::: Record extracts :::
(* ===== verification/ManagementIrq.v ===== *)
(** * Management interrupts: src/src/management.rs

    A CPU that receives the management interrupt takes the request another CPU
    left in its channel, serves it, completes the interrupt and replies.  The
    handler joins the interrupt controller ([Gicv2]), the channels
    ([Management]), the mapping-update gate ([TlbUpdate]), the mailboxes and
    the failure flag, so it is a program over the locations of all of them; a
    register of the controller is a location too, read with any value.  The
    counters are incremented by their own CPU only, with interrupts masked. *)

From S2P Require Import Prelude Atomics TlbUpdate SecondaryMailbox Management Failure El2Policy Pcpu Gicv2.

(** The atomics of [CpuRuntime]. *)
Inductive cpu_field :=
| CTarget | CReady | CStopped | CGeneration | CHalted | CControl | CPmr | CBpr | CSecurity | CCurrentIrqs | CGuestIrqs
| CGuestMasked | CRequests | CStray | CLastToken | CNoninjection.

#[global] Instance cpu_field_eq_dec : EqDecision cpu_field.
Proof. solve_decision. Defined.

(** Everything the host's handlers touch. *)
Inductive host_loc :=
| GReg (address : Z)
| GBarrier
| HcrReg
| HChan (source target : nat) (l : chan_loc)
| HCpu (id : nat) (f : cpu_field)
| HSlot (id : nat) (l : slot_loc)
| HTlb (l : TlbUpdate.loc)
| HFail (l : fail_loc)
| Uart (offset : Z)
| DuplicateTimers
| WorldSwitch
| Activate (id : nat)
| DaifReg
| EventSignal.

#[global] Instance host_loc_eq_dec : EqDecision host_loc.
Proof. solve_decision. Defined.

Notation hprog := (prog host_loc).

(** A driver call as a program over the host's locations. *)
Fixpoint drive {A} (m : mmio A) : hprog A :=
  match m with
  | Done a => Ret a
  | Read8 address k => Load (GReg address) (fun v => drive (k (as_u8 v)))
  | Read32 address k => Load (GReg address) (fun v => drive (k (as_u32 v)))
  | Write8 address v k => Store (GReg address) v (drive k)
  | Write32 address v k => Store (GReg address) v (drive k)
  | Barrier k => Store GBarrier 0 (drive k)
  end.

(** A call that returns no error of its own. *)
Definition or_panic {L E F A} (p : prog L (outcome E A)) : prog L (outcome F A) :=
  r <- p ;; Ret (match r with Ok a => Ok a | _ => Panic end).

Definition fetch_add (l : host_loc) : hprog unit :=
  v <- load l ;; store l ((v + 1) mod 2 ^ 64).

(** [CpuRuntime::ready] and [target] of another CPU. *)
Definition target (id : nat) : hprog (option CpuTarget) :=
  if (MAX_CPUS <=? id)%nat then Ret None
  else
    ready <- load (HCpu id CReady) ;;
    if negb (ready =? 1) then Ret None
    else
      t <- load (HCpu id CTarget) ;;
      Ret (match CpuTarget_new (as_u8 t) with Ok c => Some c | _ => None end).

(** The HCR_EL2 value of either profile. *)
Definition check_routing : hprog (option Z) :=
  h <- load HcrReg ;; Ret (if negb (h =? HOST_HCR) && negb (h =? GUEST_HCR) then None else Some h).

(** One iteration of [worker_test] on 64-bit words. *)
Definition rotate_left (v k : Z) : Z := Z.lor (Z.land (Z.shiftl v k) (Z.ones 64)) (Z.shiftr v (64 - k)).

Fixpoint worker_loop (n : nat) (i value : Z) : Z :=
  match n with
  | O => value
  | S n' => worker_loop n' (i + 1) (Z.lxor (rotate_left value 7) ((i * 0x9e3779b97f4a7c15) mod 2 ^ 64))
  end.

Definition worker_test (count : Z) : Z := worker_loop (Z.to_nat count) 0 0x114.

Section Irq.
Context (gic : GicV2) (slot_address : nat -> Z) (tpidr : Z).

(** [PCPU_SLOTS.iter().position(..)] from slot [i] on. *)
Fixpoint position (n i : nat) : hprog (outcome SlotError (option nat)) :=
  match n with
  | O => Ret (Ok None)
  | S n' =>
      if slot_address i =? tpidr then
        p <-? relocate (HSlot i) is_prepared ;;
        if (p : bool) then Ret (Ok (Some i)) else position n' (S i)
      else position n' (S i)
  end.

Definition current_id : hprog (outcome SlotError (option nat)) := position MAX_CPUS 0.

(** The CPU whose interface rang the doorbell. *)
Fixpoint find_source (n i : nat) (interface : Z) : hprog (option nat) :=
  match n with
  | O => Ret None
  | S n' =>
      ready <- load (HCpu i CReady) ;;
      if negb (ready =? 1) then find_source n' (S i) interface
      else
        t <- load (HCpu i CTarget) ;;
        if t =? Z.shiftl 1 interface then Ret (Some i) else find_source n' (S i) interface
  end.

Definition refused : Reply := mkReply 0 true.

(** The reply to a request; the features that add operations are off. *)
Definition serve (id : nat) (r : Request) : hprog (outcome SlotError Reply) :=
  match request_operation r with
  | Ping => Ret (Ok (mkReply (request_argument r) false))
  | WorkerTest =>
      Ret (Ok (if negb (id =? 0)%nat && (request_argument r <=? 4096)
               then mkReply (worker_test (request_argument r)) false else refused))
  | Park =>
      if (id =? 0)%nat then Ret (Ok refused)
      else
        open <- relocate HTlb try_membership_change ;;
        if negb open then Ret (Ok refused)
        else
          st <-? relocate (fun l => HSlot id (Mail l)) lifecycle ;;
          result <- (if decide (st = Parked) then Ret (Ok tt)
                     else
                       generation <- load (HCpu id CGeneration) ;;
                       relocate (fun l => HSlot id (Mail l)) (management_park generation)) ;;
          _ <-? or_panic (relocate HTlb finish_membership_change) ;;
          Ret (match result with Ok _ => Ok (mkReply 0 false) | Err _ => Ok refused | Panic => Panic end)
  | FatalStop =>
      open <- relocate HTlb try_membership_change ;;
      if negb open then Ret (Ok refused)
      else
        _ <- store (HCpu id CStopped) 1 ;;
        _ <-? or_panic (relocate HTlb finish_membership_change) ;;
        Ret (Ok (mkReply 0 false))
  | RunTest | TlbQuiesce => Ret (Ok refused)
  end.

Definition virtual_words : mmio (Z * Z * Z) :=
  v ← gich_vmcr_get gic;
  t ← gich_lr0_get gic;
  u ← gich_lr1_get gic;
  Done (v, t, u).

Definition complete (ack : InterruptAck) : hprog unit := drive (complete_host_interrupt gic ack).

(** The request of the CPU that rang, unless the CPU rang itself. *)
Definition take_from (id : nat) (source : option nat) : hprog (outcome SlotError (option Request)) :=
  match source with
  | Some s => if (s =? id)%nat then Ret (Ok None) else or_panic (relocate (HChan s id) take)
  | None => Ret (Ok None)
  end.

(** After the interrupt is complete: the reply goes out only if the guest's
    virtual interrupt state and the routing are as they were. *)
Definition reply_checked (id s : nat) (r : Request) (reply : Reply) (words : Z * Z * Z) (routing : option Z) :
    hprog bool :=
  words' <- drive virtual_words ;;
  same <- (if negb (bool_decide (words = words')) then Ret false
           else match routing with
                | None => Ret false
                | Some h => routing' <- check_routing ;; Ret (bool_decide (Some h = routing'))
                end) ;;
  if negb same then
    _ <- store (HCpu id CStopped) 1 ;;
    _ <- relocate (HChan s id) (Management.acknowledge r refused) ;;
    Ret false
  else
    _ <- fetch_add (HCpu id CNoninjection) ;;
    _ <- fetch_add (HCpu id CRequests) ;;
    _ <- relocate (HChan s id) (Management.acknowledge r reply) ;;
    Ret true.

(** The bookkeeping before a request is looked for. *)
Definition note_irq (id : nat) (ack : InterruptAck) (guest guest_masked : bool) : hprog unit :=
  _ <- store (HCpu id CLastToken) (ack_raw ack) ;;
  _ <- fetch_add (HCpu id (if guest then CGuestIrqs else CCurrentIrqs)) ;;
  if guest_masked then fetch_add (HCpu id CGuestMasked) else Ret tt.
:::
Work instruction
Write down again the exact lines running from the beginning of the data to the line containing "left in its", with both ends included.

Solution to this problem
(* ===== verification/ManagementIrq.v ===== *)
(** * Management interrupts: src/src/management.rs

    A CPU that receives the management interrupt takes the request another CPU
    left in its channel, serves it, completes the interrupt and replies.  The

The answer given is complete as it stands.